------ THE RECORDS

(* ===== verification/RunLeaseFacts.v ===== *)
(** Theorems about leases of agent runs: the system of all the threads that
    can run, what an action may do to a live lease, and fencing. *)

From stdpp Require Import prelude strings list.
From Stdlib Require Import Lia ZArith Ascii.
From S2P Require Import Prelude PyStr PyVal PyFloat PyFloatOps Effects PyTime IsoOrder Threads RunPolicy RunStore RunValues RunManager RunLeases.
Import RunPolicy RunStore RunValues RunManager RunLeases.

Module RunLeaseFacts.

(** A request whose result goes to its caller. *)
Definition ignore {A} (t : thread manager A) : thread manager unit := t_bind t (fun _ => Done tt).

Definition start_label (r : Prop) : label := Label (fun _ => False) (fun _ => False) r.

Section system.
Context (clock : nat -> Z) (monotonic : nat -> fvalue) (uuid : nat -> string) (uniform : nat -> fvalue -> fvalue).
Context (execute : exec_call -> script) (cfg : settings).

(** The threads that may start at any moment: turns of workers and of
    heartbeats, requests, and the start of the manager with its recovery. *)
Inductive enters (m : manager) : label -> thread manager unit -> Prop :=
  | en_worker : enters m (start_label False) (worker_iteration clock monotonic uuid uniform execute cfg)
  | en_heartbeat h : enters m (start_label False) (heartbeat_turn clock cfg h)
  | en_create agent user session msg maxa bud src brk :
      enters m (start_label False) (ignore (create_run clock uuid cfg agent user session msg maxa bud src brk))
  | en_cancel run_id : enters m (start_label False) (ignore (cancel_run clock cfg run_id))
  | en_resume run_id : enters m (start_label False) (ignore (resume_run clock cfg run_id))
  | en_kill a : enters m (start_label False) (ignore (kill_switch_runs clock cfg a))
  | en_stop n : enters m (start_label False) (stop n)
  | en_start : enters m (start_label True) (start clock cfg).

Abbreviation step := (sched (upd uuid) enters).
Abbreviation act := (acts (upd uuid)).

(** A manager over a database whose tokens, if any, were drawn before. *)
Definition tokens_drawn (m : manager) : Prop :=
  forall id o k e, leases (rows m) id = Some (o, Some k, e) -> exists j, (j < m_uuid m)%nat /\ k = uuid j.
Definition well_started (m : manager) : Prop := settled m /\ tokens_drawn m.

(** Identifiers are distinct and carry no blanks. *)
Context (uuid_inj : forall i j, uuid i = uuid j -> i = j) (uuid_text : forall n, strip (uuid n) = uuid n).

(** What holds of all labels together: threads draw different identifiers,
    and an unused one is in no row. *)
Record labels_ok (ls : list label) (m : manager) : Prop := LabelsOk {
  lo_bound : forall i l j, ls !! i = Some l -> own l j -> (j < m_uuid m)%nat;
  lo_disjoint : forall i i' l l' j, ls !! i = Some l -> ls !! i' = Some l' -> own l j -> own l' j -> i = i';
  lo_fresh : forall i l j, ls !! i = Some l -> fresh l j -> own l j /\ ~ present uuid m j;
  lo_tokens : tokens_drawn m }.

(** A token in a row after a step was there before, or its thread had it
    unused. *)
Lemma step_present l m m' j :
  (forall id, change clock uuid l m m' id (leases (rows m) id) (leases (rows m') id)) ->
  present uuid m' j -> present uuid m j \/ fresh l j.
Proof using uuid_inj.
  intros Hch (id & o & e & H). specialize (Hch id). rewrite H in Hch. inversion Hch; subst.
  - left. by exists id, o, e.
  - left. by eexists id, o, _.
  - right. match goal with E : uuid _ = uuid _ |- _ => by apply uuid_inj in E as <- end.
Qed.

Lemma labels_ok_step ls i l m m' :
  settled m -> labels_ok ls m -> ls !! i = Some l -> lease_step clock uuid l m m' ->
  labels_ok (<[i := upd uuid m m' l]> ls) m'.
Proof using uuid_inj.
  intros _ [Hb Hd Hf Ht] Hi (_ & Hu & _ & Hch).
  assert (i < length ls)%nat as Hlt by (by eapply lookup_lt_Some).
  assert (forall i' l', <[i := upd uuid m m' l]> ls !! i' = Some l' ->
    (i' = i /\ l' = upd uuid m m' l) \/ (i' <> i /\ ls !! i' = Some l')) as Hlk.
  { intros i' l'. destruct (decide (i' = i)) as [->|]; [rewrite list_lookup_insert_eq by done; intros [= <-]; by left|].
    rewrite list_lookup_insert_ne by done. auto. }
  constructor.
  - intros i' l' j [[-> ->]|[_ H]]%Hlk; cbn; [|intros Hj; specialize (Hb _ _ _ H Hj); lia].
    intros [Hj|Hj]; [specialize (Hb _ _ _ Hi Hj); lia | unfold drawn in Hj; lia].
  - intros i1 i2 l1 l2 j [[-> ->]|[? H1]]%Hlk [[-> ->]|[? H2]]%Hlk; cbn; try done.
    + intros [Hj|Hj] Hj2; [by eapply Hd | specialize (Hb _ _ _ H2 Hj2); unfold drawn in Hj; lia].
    + intros Hj1 [Hj|Hj]; [by eapply Hd | specialize (Hb _ _ _ H1 Hj1); unfold drawn in Hj; lia].
    + intros. by eapply Hd.
  - intros i' l' j [[-> ->]|[? H]]%Hlk; cbn.
    + intros [Hj Hp]. split; [destruct Hj as [Hj|Hj]; [left; by eapply Hf | by right]|].
      intros Hpr. apply Hp in Hpr. destruct Hj as [Hj|Hj]; [by apply (Hf _ _ _ Hi Hj)|].
      destruct Hpr as (id & o & e & (j0 & Hj0 & E%uuid_inj)%Ht). unfold drawn in Hj. lia.
    + intros Hj. destruct (Hf _ _ _ H Hj) as [Ho Hn]. split; [done|].
      intros [|Hfl]%(step_present _ _ _ _ Hch); [done|]. destruct (Hf _ _ _ Hi Hfl) as [Hol _].
      eauto using Hd.
  - intros id o k e H. specialize (Hch id). rewrite H in Hch.
    inversion Hch as [x E1 E2| |o1 k' e1 e2 E1 E2| |o1 t e1 j' o2 e2 Hfl _ E1 E2|]; subst.
    + destruct (Ht id o k e ltac:(done)) as (j & ? & ->). exists j. split; [lia|done].
    + destruct (Ht id o k e1 ltac:(done)) as (j & ? & ->). exists j. split; [lia|done].
    + destruct (Hf _ _ _ Hi Hfl) as [Ho _]. specialize (Hb _ _ _ Hi Ho). exists j'. split; [lia|done].
Qed.

Lemma enters_safe m l t :
  enters m l t -> wp (upd uuid) settled (lease_step clock uuid) l t (fun _ _ => True) (fun _ _ => True).
Proof using uuid_text.
  assert (forall A (t : thread manager A), calm clock uuid t -> forall l, wp (upd uuid) settled (lease_step clock uuid) l t (fun _ _ => True) (fun _ _ => True)) as Hc.
  { intros A t0 H l0. by apply H. }
  intros []; try (apply Hc, calm_bind; [|intros ?; apply calm_done]).
  - by apply wp_worker_iteration.
  - apply Hc, calm_heartbeat_turn.
  - apply calm_create_run.
  - apply calm_cancel_run.
  - apply calm_resume_run.
  - apply calm_kill_switch.
  - apply Hc, calm_stop.
  - by apply wp_start.
Qed.

Lemma sound_start m : well_started m -> sound (upd uuid) settled (lease_step clock uuid) labels_ok ([], m).
Proof. intros [Hs Ht]. split; [done|]. split; [|constructor]. by constructor; try done; intros ? ? ?. Qed.

Lemma sound_reach m c :
  well_started m -> rtc step ([], m) c -> sound (upd uuid) settled (lease_step clock uuid) labels_ok c.
Proof using uuid_inj uuid_text.
  intros Hm Hr. eapply sound_reachable; [..|by apply sound_start|exact Hr].
  - by intros l s s' _ [? _].
  - intros. by eapply labels_ok_step.
  - intros ls s l t Hls Hen. destruct Hls as [Hb Hd Hf Ht].
    assert (forall i l', (ls ++ [l]) !! i = Some l' -> ls !! i = Some l' \/ (forall j, ~ own l' j /\ ~ fresh l' j)) as Hlk.
    { intros i l' [H|[_ H]]%lookup_app_Some; [by left|]. right. intros j.
      apply list_lookup_singleton_Some in H as [_ <-]. destruct Hen; split; intros []. }
    constructor; [| | |done].
    + intros i l' j [H|H]%Hlk Hj; [eauto | by apply H in Hj].
    + intros i i' l1 l2 j [H1|H1]%Hlk [H2|H2]%Hlk Hj1 Hj2; try (by apply H1 in Hj1); try (by apply H2 in Hj2). eauto.
    + intros i l' j [H|H]%Hlk Hj; [eauto | by apply H in Hj].
  - intros. by eapply enters_safe.
Qed.

(** Every action of a reachable system is a lease step of its thread. *)
Lemma reach_act m c i c' :
  well_started m -> rtc step ([], m) c -> act i c c' ->
  exists l, c.1.*1 !! i = Some l /\ lease_step clock uuid l c.2 c'.2 /\ labels_ok c.1.*1 c.2.
Proof using uuid_inj uuid_text.
  intros Hm Hr Ha. pose proof (sound_reach m c Hm Hr) as Hs. pose proof Hs as (_ & Hls & _).
  eapply (sound_acts (upd uuid) settled (lease_step clock uuid) labels_ok) in Ha as (l & ? & ? & _);
    [by exists l| | |done].
  - by intros l s s' _ [? _].
  - intros. by eapply labels_ok_step.
Qed.

(** ** A live lease *)

Section clocks.
(** The clock does not go back, and stays within the years of [datetime]. *)
Context (clock_mono : forall n, clock n <= clock (S n)) (clock_range : forall n, dt_in_range (clock n)).

Lemma clock_le a b : (a <= b)%nat -> clock a <= clock b.
Proof using clock_mono. induction 1 as [|b _ IH]; [lia|]. pose proof (clock_mono b). lia. Qed.

(** C2. Between its claim and its expiry a lease is not taken over: in any
    interleaving of workers, heartbeats, requests and recovery, an action on a
    run whose lease has not expired keeps the token in place, or clears the
    lease; and it clears it only when the acting thread itself drew the token
    (its own release), when the run is canceled with it (the kill switch), or
    when the acting thread is the recovery of a starting manager. *)
Theorem live_lease_kept m c i c' id o k expiry :
  well_started m -> rtc step ([], m) c -> act i c c' ->
  leases (rows c.2) id = Some (o, Some k, Some (isoformat expiry)) ->
  dt_in_range expiry -> clock (clock_of c'.2) < expiry ->
  (exists e', leases (rows c'.2) id = Some (o, Some k, e'))
  \/ (leases (rows c'.2) id = Some no_lease
      /\ (status_at (rows c'.2) id = Some "canceled"
          \/ exists l, c.1.*1 !! i = Some l /\ (recovers l \/ exists j, own l j /\ k = uuid j))).
Proof using uuid_inj uuid_text clock_mono clock_range.
  intros Hm Hr Ha Hl Hex Hlive. destruct (reach_act m c i c' Hm Hr Ha) as (l & Hi & (_ & _ & _ & Hch) & _).
  specialize (Hch id). rewrite Hl in Hch.
  inversion Hch as [x E1 E2| |o1 k1 e1 e2 E1 E2|o1 j e1 Ho E1 E2|o1 t e1 j o2 e2 Hf Hfree E1 E2|x Hrev E1 E2]; subst.
  - left. eauto.
  - left. eauto.
  - right. split; [done|]. right. exists l. eauto.
  - exfalso. destruct Hfree as (n & Hn & Hle). rewrite isoformat_leb in Hle by auto. apply Z.leb_le in Hle.
    pose proof (clock_le n (clock_of c'.2) ltac:(lia)). lia.
  - right. split; [done|]. destruct Hrev as [Hrev|Hrev]; [right; exists l; auto | by left].
Qed.
End clocks.

(** ** Fencing *)

Definition token_at (m : manager) (id : string) : option string :=
  match leases (rows m) id with Some (_, t, _) => t | None => None end.

(** A token that was drawn and that no thread has unused. *)
Definition used (j : nat) (c : list (label * thread manager unit) * manager) : Prop :=
  (j < m_uuid c.2)%nat /\ (forall i l, c.1.*1 !! i = Some l -> ~ fresh l j).

Lemma used_step m j c c' : well_started m -> rtc step ([], m) c -> used j c -> step c c' -> used j c'.
Proof using uuid_inj uuid_text.
  intros Hm Hr Hus Hst. destruct Hst as [i c c' Ha|ts s l t Hen]; destruct Hus as (Hj & Hf).
  - destruct (reach_act m c i c' Hm Hr Ha) as (l & Hi & (_ & Hu & _ & _) & _).
    split; [lia|]. destruct Ha as [ts s i l0 f t' s' Hti Hfs]; cbn in *. intros i' l'. rewrite list_fmap_insert.
    rewrite list_lookup_fmap, Hti in Hi. injection Hi as ->.
    destruct (decide (i' = i)) as [->|]; [|rewrite list_lookup_insert_ne by done; apply Hf].
    rewrite list_lookup_insert_eq by (rewrite length_fmap; by eapply lookup_lt_Some). intros [= <-]; cbn.
    intros [[Hfr|Hd] _]; [|unfold drawn in Hd; lia]. apply (Hf i l); [by rewrite list_lookup_fmap, Hti|done].
  - split; [done|]; cbn in *. intros i l'. rewrite fmap_app.
    intros [H|[_ H]]%lookup_app_Some; [by eapply Hf|]. apply list_lookup_singleton_Some in H as [_ <-].
    destruct Hen; intros [].
Qed.

(** A used token does not come back to a run that lost it. *)
Lemma used_lost_step m j id c c' :
  well_started m -> rtc step ([], m) c -> used j c -> step c c' ->
  token_at c.2 id <> Some (uuid j) -> token_at c'.2 id <> Some (uuid j).
Proof using uuid_inj uuid_text.
  intros Hm Hr [_ Hf] Hst Htok. destruct Hst as [i c c' Ha|ts s l t Hen]; [|done].
  destruct (reach_act m c i c' Hm Hr Ha) as (l & Hi & (_ & _ & _ & Hch) & _). specialize (Hch id).
  unfold token_at in *. intros Htk.
  destruct (leases (rows c'.2) id) as [[[o t] e]|] eqn:El; [subst t|done].
  destruct (leases (rows c.2) id) as [[[o0 t0] e0]|] eqn:El0; inversion Hch; subst; try done.
  match goal with E : uuid _ = uuid _ |- _ => apply uuid_inj in E; subst end. by apply (Hf i l Hi).
Qed.

Lemma used_steps m j id c c' :
  well_started m -> rtc step ([], m) c -> used j c -> rtc step c c' ->
  used j c' /\ (token_at c.2 id <> Some (uuid j) -> token_at c'.2 id <> Some (uuid j)).
Proof using uuid_inj uuid_text.
  intros Hm Hr Hus Hcc. induction Hcc as [|c1 c2 c3 H12 H23 IH]; [done|].
  destruct IH as [Hu Ht]; [by eapply rtc_r | by eapply used_step|]. split; [done|].
  intros H. apply Ht. by eapply used_lost_step.
Qed.

Lemma refresh_lost run_id owner k expires s :
  settled s -> strip k = k -> token_at s (strip run_id) <> Some k ->
  fst (on_store (refresh_agent_run_lease clock run_id owner k expires None ["running"]) s) = Ok false.
Proof.
  intros [Hd _] Hk Htok. unfold refresh_agent_run_lease. destruct (_ || _ || _ || _); [done|].
  unfold on_store, bind. cbn -[isoformat String.leb lease_live holds_lease str_in map_run set_fields].
  unfold token_at, leases in Htok.
  destruct (d_get (strip run_id) (t_runs (rows s))) as [r|]; cbn -[isoformat holds_lease lease_live str_in map_run] in *; [|done].
  destruct (holds_lease (strip owner) (strip k) r) eqn:Hh; [|done].
  apply holds_lease_spec in Hh as [_ Ht]. by rewrite Hk in Ht.
Qed.

(** Fencing: once a run whose lease carried a token no longer carries it,
    the token never comes back, in any interleaving; from then on every renewal
    with that token is refused, so the worker that held it stops at its next
    checkpoint instead of writing beside the new holder. *)
Theorem lost_lease_never_regained m c1 c2 c3 id k owner expires :
  well_started m -> rtc step ([], m) c1 -> rtc step c1 c2 -> rtc step c2 c3 ->
  token_at c1.2 (strip id) = Some k -> token_at c2.2 (strip id) <> Some k ->
  token_at c3.2 (strip id) <> Some k
  /\ fst (on_store (refresh_agent_run_lease clock id owner k expires None ["running"]) c3.2) = Ok false.
Proof using uuid_inj uuid_text.
  intros Hm H1 H12 H23 Ht1 Ht2.
  pose proof (sound_reach m c1 Hm H1) as (_ & [_ _ Hf1 Htk1] & _).
  assert (exists o e, leases (rows c1.2) (strip id) = Some (o, Some k, e)) as (o & e & Hl1).
  { unfold token_at in Ht1. destruct (leases _ _) as [[[o t] e]|]; [subst; eauto | done]. }
  destruct (Htk1 _ _ _ _ Hl1) as (j & Hj & ->).
  assert (used j c1) as Hu1.
  { split; [done|]. intros i l Hi Hfr. apply (Hf1 _ _ _ Hi Hfr). by exists (strip id), o, e. }
  destruct (used_steps m j (strip id) c1 c2 Hm H1 Hu1 H12) as [Hu2 _].
  assert (rtc step ([], m) c2) as H2 by (by etrans).
  destruct (used_steps m j (strip id) c2 c3 Hm H2 Hu2 H23) as [_ Ht3].
  split; [by apply Ht3|]. apply refresh_lost; [|done|by apply Ht3].
  by destruct (sound_reach m c3 Hm) as [? _]; [etrans|].
Qed.
End system.

End RunLeaseFacts.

------------

▶ **EXERCISE REQUIREMENTS**
Write out again exactly the lines that run from the one holding "assert (exists o" through the last line of the data; omit all other lines.

▶ **RESPONSE**
  assert (exists o e, leases (rows c1.2) (strip id) = Some (o, Some k, e)) as (o & e & Hl1).
  { unfold token_at in Ht1. destruct (leases _ _) as [[[o t] e]|]; [subst; eauto | done]. }
  destruct (Htk1 _ _ _ _ Hl1) as (j & Hj & ->).
  assert (used j c1) as Hu1.
  { split; [done|]. intros i l Hi Hfr. apply (Hf1 _ _ _ Hi Hfr). by exists (strip id), o, e. }
  destruct (used_steps m j (strip id) c1 c2 Hm H1 Hu1 H12) as [Hu2 _].
  assert (rtc step ([], m) c2) as H2 by (by etrans).
  destruct (used_steps m j (strip id) c2 c3 Hm H2 Hu2 H23) as [_ Ht3].
  split; [by apply Ht3|]. apply refresh_lost; [|done|by apply Ht3].
  by destruct (sound_reach m c3 Hm) as [? _]; [etrans|].
Qed.
End system.

End RunLeaseFacts.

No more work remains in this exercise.